I gave a brief explanation in a comment reply, but the subject is enough to warrant its own blog entry.
So here it is — my top 10 reasons why MPI_BSEND (and its two variants) are evil:
- Buffered sends generally force an extra copy of the outgoing message (i.e., a copy from the application’s buffer to internal MPI storage). Note that I said “generally” — an MPI implementation doesn’t have to copy. But the MPI standard says “Thus, if a send is executed and no matching receive is posted, then MPI must buffer the outgoing message…” Ouch. Most implementations just always copy the message and then start processing the send.
- The copy from the application buffer to internal storage not only consumes resources, it also takes time.

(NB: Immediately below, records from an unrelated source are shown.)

(* ===== verification/RewriteProofs.v ===== *)
(** * What the rewrites guarantee

    Properties of Rewrite.v: [FixIR] works line by line, leaves every definition with
    the attribute, changes nothing when it runs again, and adds metadata under an id
    that the module does not define. *)

From Stdlib Require Import ZArith Lia Ascii.
From stdpp Require Import base list strings gmap pretty.
From S2P Require Import Prelude Text Regex RegexLines Layout GoParse GoParseProofs Thunk GoExtern GoAbi Rewrite.

(** ** The pattern of a definition *)

Fixpoint one_line (r : regex) : bool :=
  match r with
  | Class f => negb (f newline)
  | Cat a b | Alt a b => one_line a && one_line b
  | Star _ a | Group _ a => one_line a
  | _ => true
  end.

Lemma one_line_accepts r c g c' g' : accepts r c g c' g' -> one_line r = true -> exists w, between w c c' /\ all_in re_dot w = true.
Proof.
  induction 1 as [c g|f a s b o g Hf|a b c g c1 g1 c2 g2 _ IHa _ IHb|a b c g c' g' _ IH|a b c g c' g' _ IH|greedy a c g
    |greedy a c g c1 g1 c2 g2 _ IHa _ _ IHb|n a c g c' g' _ IH|c g|c g|c g|c g|c g]; cbn [one_line]; intros Ho;
    try (by exists ""; split; [apply between_nil|]).
  - exists (String a ""). split; [by exists s|]. cbn [all_in]. unfold re_dot, char_is. destruct (Ascii.eqb_spec a newline) as [->|]; [|done].
    by rewrite Hf in Ho.
  - apply andb_true_iff in Ho as [Ha Hb]. destruct (IHa Ha) as (w1 & H1 & A1), (IHb Hb) as (w2 & H2 & A2). exists (w1 +:+ w2).
    split; [by eapply between_app | by rewrite all_in_app, A1, A2].
  - apply andb_true_iff in Ho as [Ha _]. auto.
  - apply andb_true_iff in Ho as [_ Hb]. auto.
  - destruct (IHa Ho) as (w1 & H1 & A1), (IHb Ho) as (w2 & H2 & A2). exists (w1 +:+ w2). split; [by eapply between_app | by rewrite all_in_app, A1, A2].
  - auto.
Qed.

Definition space_led (q : string) : Prop := q = "" \/ exists q', q = String " "%char q'.

Lemma attach_led c g c' g' w : accepts (Star true attach_re) c g c' g' -> between w c c' -> space_led w.
Proof.
  intros H Hw. inversion H as [| | | | |? ? ? ?|? ? ? ? c1 g1 ? ? Ha _ Hs| | | | | |]; subst; [left; by apply between_refl in Hw|]. right.
  unfold attach_re in Ha. cbn [cats] in Ha. apply inv_cat in Ha as (c2 & g2 & [_ Hl]%inv_lit & Ha).
  destruct (accepts_between _ _ _ _ _ Ha) as [w1 H1]. destruct (accepts_between _ _ _ _ _ Hs) as [w2 H2].
  rewrite (between_unique _ _ _ _ Hw (between_app _ _ _ _ _ (between_app _ _ _ _ _ Hl H1) H2)). by eexists.
Qed.

Lemma attach_no_groups c g c' g' : accepts (Star true attach_re) c g c' g' -> g' = g.
Proof.
  intros H. remember (Star true attach_re) as r eqn:E. revert E.
  induction H as [| | | | |gr b c g|gr b c g c1 g1 c2 g2 Ha _ Hlt Hs IH| | | | | |]; intros E; try done. injection E as -> ->. rewrite (IH eq_refl).
  unfold attach_re in Ha. cbn [cats] in Ha. next_piece Ha d1 k1. next_piece Ha d2 k2. next_piece Ha d3 k3. next_piece Ha d4 k4.
  apply inv_lit in Hm as [-> _], Hm2 as [-> _]. apply inv_class in Hm0 as [-> _]. apply inv_star in Hm1 as [-> _]. by apply many1_inv in Ha as [-> _].
Qed.

Lemma def_inv c c' g : accepts defRE c [] c' g -> line_start c = true /\ line_end c' = true /\ exists p q, between (p +:+ q +:+ " {") c c' /\
  all_in re_dot (p +:+ q +:+ " {") = true /\ p <> "" /\ space_led q /\
  g = [(2, (cu_off c + String.length p, cu_off c + String.length p + String.length q)); (1, (cu_off c, cu_off c + String.length p))]%nat.
Proof.
  intros H. pose proof (one_line_accepts _ _ _ _ _ H eq_refl) as (w & Hw & Hd). unfold defRE in H. cbn [cats] in H.
  next_piece H c0 g0. inversion Hm as [| | | | | | | |? ? Hl| | | |]; subst.
  next_piece H c1 g1. apply inv_group in Hm0 as (k & (d & k1 & [-> H1]%inv_lit & (-> & p & _ & H2)%inv_star)%inv_cat & ->).
  next_piece H c2 g2. apply inv_group in Hm0 as (k & Ha & ->). pose proof (attach_no_groups _ _ _ _ Ha) as ->.
  destruct (accepts_between _ _ _ _ _ Ha) as [q Hq]. pose proof (attach_led _ _ _ _ _ Ha Hq) as Hled.
  next_piece H c3 g3. apply inv_lit in Hm0 as [-> H4]. inversion H as [| | | | | | | | |? ? He| | |]; subst.
  pose proof (between_app _ _ _ _ _ H1 H2) as Hp. pose proof (between_app _ _ _ _ _ Hp (between_app _ _ _ _ _ Hq H4)) as Hall.
  split_and!; [done.. |]. exists ("define " +:+ p), q.
  rewrite string_app_assoc in Hall. pose proof (between_unique _ _ _ _ Hall Hw) as E. rewrite <-E in Hd. split_and!; try done.
  by rewrite (proj1 (between_len _ _ _ Hq)), (proj1 (between_len _ _ _ Hp)).
Qed.

Lemma def_whole_line : whole_line defRE.
Proof.
  intros c g c' g' H. pose proof (one_line_accepts _ _ _ _ _ H eq_refl) as (w & Hw & Hd). unfold defRE in H. cbn [cats] in H.
  next_piece H c0 g0. inversion Hm as [| | | | | | | |? ? Hl| | | |]; subst. next_piece H c1 g1. next_piece H c2 g2. next_piece H c3 g3.
  apply inv_lit in Hm2 as [_ [L _]%between_len]. inversion H as [| | | | | | | | |? ? He| | |]; subst. split_and!; [done.. |]. exists w. split_and!; [done.. |].
  intros ->. apply between_len in Hw as [L0 _]. apply accepts_off in Hm0, Hm1. cbn in *. lia.
Qed.

(** ** One line *)

Lemma find_whole s : all_in re_dot s = true -> line_match defRE s = true -> exists m, find defRE s = Some m /\
  exists c', accepts defRE (start_of s) [] c' (rm_groups m) /\ c' = after s (start_of s).
Proof.
  intros Hs Hm. unfold line_match in Hm. destruct (match_at defRE (start_of s)) as [m|] eqn:Em; [|done]. exists m. split.
  - unfold find. unfold start_of in Em. destruct s; cbn [find_from]; by rewrite Em.
  - apply match_at_Some in Em as (c' & H & _). exists c'. split; [done|].
    eapply (line_accepts defRE def_whole_line (start_of s) s ""); [by rewrite string_app_nil | done | done | exact H].
Qed.

(** The new text of a definition without the attribute. *)
Lemma fix_define_shape s : all_in re_dot s = true -> line_match defRE s = true -> contains no_realign s = false ->
  exists p q, s = p +:+ q +:+ " {" /\ p <> "" /\ space_led q /\ fix_define s = p +:+ " " +:+ no_realign +:+ q +:+ " {".
Proof.
  intros Hs Hm Hc. destruct (find_whole s Hs Hm) as (m & Ef & c' & H & ->). apply def_inv in H as (_ & _ & p & q & Hb & _ & Hp & Hq & Hg).
  assert (between s (start_of s) (after s (start_of s))) as Hs0 by (exists ""; split; [by rewrite string_app_nil | done]).
  pose proof (between_unique _ _ _ _ Hb Hs0) as E. cbn [start_of cu_off] in Hg. exists p, q. split_and!; [done..|].
  unfold fix_define. rewrite Hc, Ef. unfold group_text, group_span. rewrite Hg. simpl list_find. cbn [fst snd].
  f_equal; [apply (span_at s "" p (q +:+ " {")); done|]. do 2 f_equal. f_equal. by apply (span_at s p q " {").
Qed.

(** The second search of the source always finds the line again. *)
Lemma defRE_again s : all_in re_dot s = true -> line_match defRE s = true -> is_Some (find defRE s).
Proof. intros Hs Hm. destruct (find_whole s Hs Hm) as (m & -> & _). by eexists. Qed.

Lemma fix_define_attr s : all_in re_dot s = true -> line_match defRE s = true -> contains no_realign (fix_define s) = true.
Proof.
  intros Hs Hm. destruct (contains no_realign s) eqn:Hc; [unfold fix_define; by rewrite !Hc|].
  destruct (fix_define_shape s Hs Hm Hc) as (p & q & _ & _ & _ & ->). apply contains_iff. exists (p +:+ " "), (q +:+ " {"). by rewrite string_app_assoc.
Qed.

Lemma fix_define_line s : all_in re_dot s = true -> line_match defRE s = true -> all_in re_dot (fix_define s) = true.
Proof.
  intros Hs Hm. destruct (contains no_realign s) eqn:Hc; [unfold fix_define; by rewrite Hc|].
  destruct (fix_define_shape s Hs Hm Hc) as (p & q & -> & _ & _ & ->). rewrite !all_in_app in *.
  apply andb_true_iff in Hs as [-> [-> ->]%andb_true_iff]. done.
Qed.

(** A text without spaces that the line held is still there. *)
Lemma fix_define_keeps sub s : lacks " "%char sub = true -> all_in re_dot s = true -> line_match defRE s = true ->
  contains sub s = true -> contains sub (fix_define s) = true.
Proof.
  intros Hsub Hs Hm H. destruct (contains no_realign s) eqn:Hc; [unfold fix_define; by rewrite Hc|].
  destruct (fix_define_shape s Hs Hm Hc) as (p & q & -> & _ & Hq & ->).
  assert (exists r, q +:+ " {" = String " "%char r) as [r Er].
  { destruct Hq as [->|[q' ->]]; [by exists "{" | by exists (q' +:+ " {")]. }
  rewrite Er in *. destruct (contains_around _ _ _ _ Hsub H) as [Hp|Hr].
  - apply (contains_app sub "" p). exact Hp.
  - apply contains_iff in Hr as (x & y & ->). apply contains_iff. exists (p +:+ " " +:+ no_realign +:+ String " "%char x), y.
    rewrite !string_app_assoc. done.
Qed.

(** ** All lines *)

Definition fix_line : string -> string := new_line defRE fix_define.

Lemma mark_lines ll : mark_defines ll = unlines (fix_line <$> split_on newline ll).
Proof. exact (replace_all_lines defRE eq_refl def_whole_line fix_define ll). Qed.

Lemma split_lines s : Forall (fun l => all_in re_dot l = true) (split_on newline s).
Proof.
  remember (String.length s) as n eqn:Hn. revert s Hn. induction n as [n IH] using lt_wf_ind. intros s ->.
  destruct (split_line s) as (l & t & Hl & Es & [[-> ->]|(s' & -> & ->)]); [by apply Forall_singleton|]. constructor; [done|].
  apply (IH (String.length s')); [|done]. rewrite Es, string_length_app. cbn [String.length]. lia.
Qed.

Lemma split_app l s : all_in re_dot l = true -> split_on newline (l +:+ String newline s) = l :: split_on newline s.
Proof.
  induction l as [|c l IH]; intros H; [done|]. cbn [all_in] in H. apply andb_true_iff in H as [Hc Hl].
  change (String c l +:+ ?x) with (String c (l +:+ x)). cbn [split_on]. rewrite (IH Hl). unfold re_dot, char_is in Hc.
  by destruct (Ascii.eqb c newline).
Qed.

Lemma split_line_self l : all_in re_dot l = true -> split_on newline l = [l].
Proof.
  induction l as [|c l IH]; intros H; [done|]. cbn [all_in] in H. apply andb_true_iff in H as [Hc Hl]. cbn [split_on]. rewrite (IH Hl).
  unfold re_dot, char_is in Hc. by destruct (Ascii.eqb c newline).
Qed.

Lemma split_unlines ls : ls <> [] -> Forall (fun l => all_in re_dot l = true) ls -> split_on newline (unlines ls) = ls.
Proof.
  intros Hne H. induction H as [|l ls Hl Hls IH]; [done|]. destruct ls as [|l2 ls]; [by apply split_line_self|].
  rewrite unlines_cons by done. rewrite split_app by done. by rewrite IH.
Qed.

Lemma fix_line_dot l : all_in re_dot l = true -> all_in re_dot (fix_line l) = true.
Proof. intros H. unfold fix_line, new_line. destruct (line_match defRE l) eqn:E; [by apply fix_define_line | done]. Qed.

Lemma lines_marked ll : split_on newline (mark_defines ll) = fix_line <$> split_on newline ll.
Proof.
  rewrite mark_lines. apply split_unlines.
  - intros H%fmap_nil_inv. by apply split_nonempty in H.
  - apply Forall_fmap. eapply Forall_impl; [apply split_lines|]. intros l. apply fix_line_dot.
Qed.

Lemma fix_line_attr l : all_in re_dot l = true -> line_match defRE (fix_line l) = true -> contains no_realign (fix_line l) = true.
Proof.
  intros Hl. unfold fix_line, new_line. destruct (line_match defRE l) eqn:E; [by intros _; apply fix_define_attr|]. by rewrite E.
Qed.

Lemma fix_line_twice l : all_in re_dot l = true -> fix_line (fix_line l) = fix_line l.
Proof.
  intros Hl. unfold fix_line at 1, new_line. destruct (line_match defRE (fix_line l)) eqn:E; [|done].
  pose proof (fix_line_attr l Hl E) as Ha. unfold fix_define. by rewrite Ha.
Qed.

Lemma mark_twice ll : mark_defines (mark_defines ll) = mark_defines ll.
Proof.
  rewrite mark_lines at 1. rewrite lines_marked, mark_lines. f_equal. rewrite <-list_fmap_compose. apply list_fmap_ext.
  intros i l Hl. apply fix_line_twice. eapply (Forall_lookup_1 _ _ _ _ (split_lines ll)). exact Hl.
Qed.

(** ** FixIR *)

Lemma unlines_contains sub l ls : l ∈ ls -> contains sub l = true -> contains sub (unlines ls) = true.
Proof.
  induction ls as [|x ls IH]; intros Hl Hc; [by apply not_elem_of_nil in Hl|]. apply elem_of_cons in Hl as [->|Hl].
  - destruct ls as [|y ls]; [done|]. rewrite unlines_cons by done. by apply (contains_app sub "" x).
  - destruct ls as [|y ls]; [by apply not_elem_of_nil in Hl|]. rewrite unlines_cons by done.
    pose proof (contains_app sub (x +:+ String newline "") _ "" (IH Hl Hc)) as H. by rewrite string_app_nil, string_app_assoc in H.
Qed.

(** A text on one line is on one of the lines. *)
Lemma contains_line sub s : lacks newline sub = true -> contains sub s = true -> exists l, l ∈ split_on newline s /\ contains sub l = true.
Proof.
  remember (String.length s) as n eqn:Hn. revert s Hn. induction n as [n IH] using lt_wf_ind. intros s -> Hsub Hc.
  destruct (split_line s) as (l & t & _ & Es & [[-> ->]|(s' & -> & ->)]).
  - exists l. split; [by apply list_elem_of_singleton|]. by rewrite Es, string_app_nil in Hc.
  - rewrite Es in Hc. destruct (contains_around _ _ _ _ Hsub Hc) as [H|H]; [exists l; by split; [left|]|].
    destruct (IH (String.length s')) with (s := s') as (l' & Hl' & Hc'); [|done..|].
    + rewrite Es, string_length_app. cbn [String.length]. lia.
    + exists l'. by split; [right|].
Qed.

Lemma fix_line_keeps sub l : lacks " "%char sub = true -> all_in re_dot l = true -> contains sub l = true -> contains sub (fix_line l) = true.
Proof. intros Hsub Hl Hc. unfold fix_line, new_line. destruct (line_match defRE l) eqn:E; [by apply fix_define_keeps | done]. Qed.

Lemma mark_keeps sub ll : lacks newline sub = true -> lacks " "%char sub = true -> contains sub ll = true -> contains sub (mark_defines ll) = true.
Proof.
  intros Hn Hs Hc. destruct (contains_line sub ll Hn Hc) as (l & Hl & Hcl). rewrite mark_lines. apply (unlines_contains _ (fix_line l)).
  - by apply list_elem_of_fmap_2.
  - apply fix_line_keeps; [done | | done]. by apply (proj1 (Forall_forall _ _) (split_lines ll)).
Qed.

Definition stamped (arch ll : string) : bool := String.eqb arch "arm64" || contains "override-stack-alignment" ll.

Lemma add_alignment_stamps ll : contains "override-stack-alignment" (add_alignment ll) = true.
Proof.
  unfold add_alignment, quoted_text. set (t := if contains _ _ then _ else _). set (md := "!" +:+ dec (fresh_id ll)).
  apply contains_iff. exists (t +:+ nl +:+ md +:+ " = !{i32 1, !" +:+ String quote_char ""), (String quote_char "" +:+ ", i32 8}" +:+ nl).
  rewrite !string_app_assoc. done.
Qed.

In a poor implementation, the entire copy may complete before the message is sent.
- The application must allocate the internal buffer space and attach it via MPI_BUFFER_ATTACH. This doesn’t allow the MPI implementation to allocate “special” memory which may be optimized for the underlying network transport used to reach a specific peer MPI process (e.g., pinned memory, or device-specific memory).
- One of the arguments for buffered sends is that MPI_BUFFER_ATTACH allows the application to control how much buffering space is used. However, many MPI implementations have other, more precise / fine-grained mechanisms to control how much internal buffering is used. Granted, these mechanisms are not portable between MPI implementations, but if you’re worried about buffering space, it’s worth reading a few man pages.
- Another problem with MPI_BUFFER_ATTACH is that you can’t extend (or reduce) how much memory is attached while buffered send operations are ongoing. You can only detach it and then re-attach a different buffer (presumably one with more or less memory than the original) after all buffered send operations complete.
- What is the point of MPI_IBSEND? It’s non-blocking, so why wouldn’t you just call a normal MPI_ISEND? MPI_IBSEND gives you local completion semantics, but it potentially forces a memory copy — i.e., more overhead/less performance — so why use it?
- MPI is commonly used in environments with lots of memory. I believe that 2GB/core is pretty typical these days. But keep in mind that COTS servers used to make HPC clusters these days are also increasing cores, cache, and RAM. 16GB/core may become common before you know it. And if your RAM is so large (by today’s standards), why buffer? Or, put differently: if your data is large, then you probably don’t want to use 2x of it just to buffer outgoing messages.
- When using any flavor of a buffered send, MPI defines the completion semantics to be local, meaning that you have no indication of when the message is actually transmitted. This is a somewhat weak argument because it’s (more or less) the same lack of guarantee that normal MPI_SEND provides.
- Since the application has to attach the internal storage that MPI_BSEND uses, it’s statically attached and doesn’t decrease due to lack of use. If, instead, an MPI implementation buffers at its own discretion, it can release unused buffer space back to the application.
- MPI 3.0 has removed the restriction of disallowing reading from a buffer that is being used in an ongoing send operation (most MPI implementations didn’t care about that restriction, anyway). Hence, you can start an MPI_ISEND on a buffer and then continue to use it for read-only operations before the ISEND completes. There’s no need to get that buffer back ASAP so that you can continue to use it in your application while the communication continues in the background.
In short, it much better to let the MPI implementation decide to use buffering if it wants to. Indeed, most MPI implementations have good segmentation and pipelining engines to efficiently overlap the copy of a large message and processing its send. But these code paths are optimized for specific scenarios — it is almost always better to let the MPI implementation choose when to use them (vs. having the application choose).
Indeed, even if your MPI is good at pipelining the copy to internal storage, it still might have to pipeline again to send from that internal storage. So you still pay an overhead as compared to just sending straight from your source buffer.
It all boils down to: by (essentially) forcing the MPI implementation to buffer a message, you may be forcing sub-optimal behavior and potentially additional consumption of resources.